Saved data entries
(** A reservation outlives every operation that keeps its claim in the map. *)
Lemma reserved_kept r r' f p c shard index :
  room_step r r' f -> reserved r p c shard index = true ->
  (forall pending, reservations r !! p = Some pending -> c ∈ connections pending ->
     exists pending', reservations r' !! p = Some pending' /\
       partition_index pending' = partition_index pending /\ c ∈ connections pending') ->
  reserved r' p c shard index = true.
Proof.
  intros Hst Hr Hkeep. apply reserved_spec in Hr as (pending & Hp & Hi & Hc & Ho).
  destruct (Hkeep pending Hp Hc) as (pending' & Hp' & Hi' & Hc').
  apply reserved_spec. exists pending'. split_and!; [done|congruence|done|].
  apply (owner_kept r r' f p); [done..|]. rewrite holders_lookup.
  destruct (participants r' !! p) as [j|] eqn:Ej; [|rewrite Hp'; simpl; congruence].
  rewrite <- (wf_agree _ (step_wf _ _ _ Hst) p j pending'); congruence.
Qed.

(** A partition that is free, or owned by the requested shard, can be taken. *)
Lemma partition_mut_total ps m shard index :
  slots_ok ps m -> (index <= length ps)%nat ->
  (forall q, ps !! index = Some q -> 0 < occupants q -> shard_id q = shard) ->
  exists ps' part, partition_mut ps shard index = Some (ps', part).
Proof.
  intros [_ Ho] Hl Hs. unfold partition_mut. case_decide as E; subst.
  - rewrite lookup_app_r, Nat.sub_diag by lia. simpl. rewrite Z.eqb_refl. eauto.
  - destruct (lookup_lt_is_Some_2 ps index) as [q Hq]; [lia|]. rewrite Hq. simpl.
    specialize (Hs q Hq). apply Ho in Hq.
    destruct (Z.eqb_spec (occupants q) 0); simpl; [rewrite Z.eqb_refl; eauto|].
    rewrite Hs, Z.eqb_refl by lia. eauto.
Qed.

• Task
What this exercise asks for is every line of the data above with the word "that".

• Response to the exercise
(** A reservation outlives every operation that keeps its claim in the map. *)
(** A partition that is free, or owned by the requested shard, can be taken. *)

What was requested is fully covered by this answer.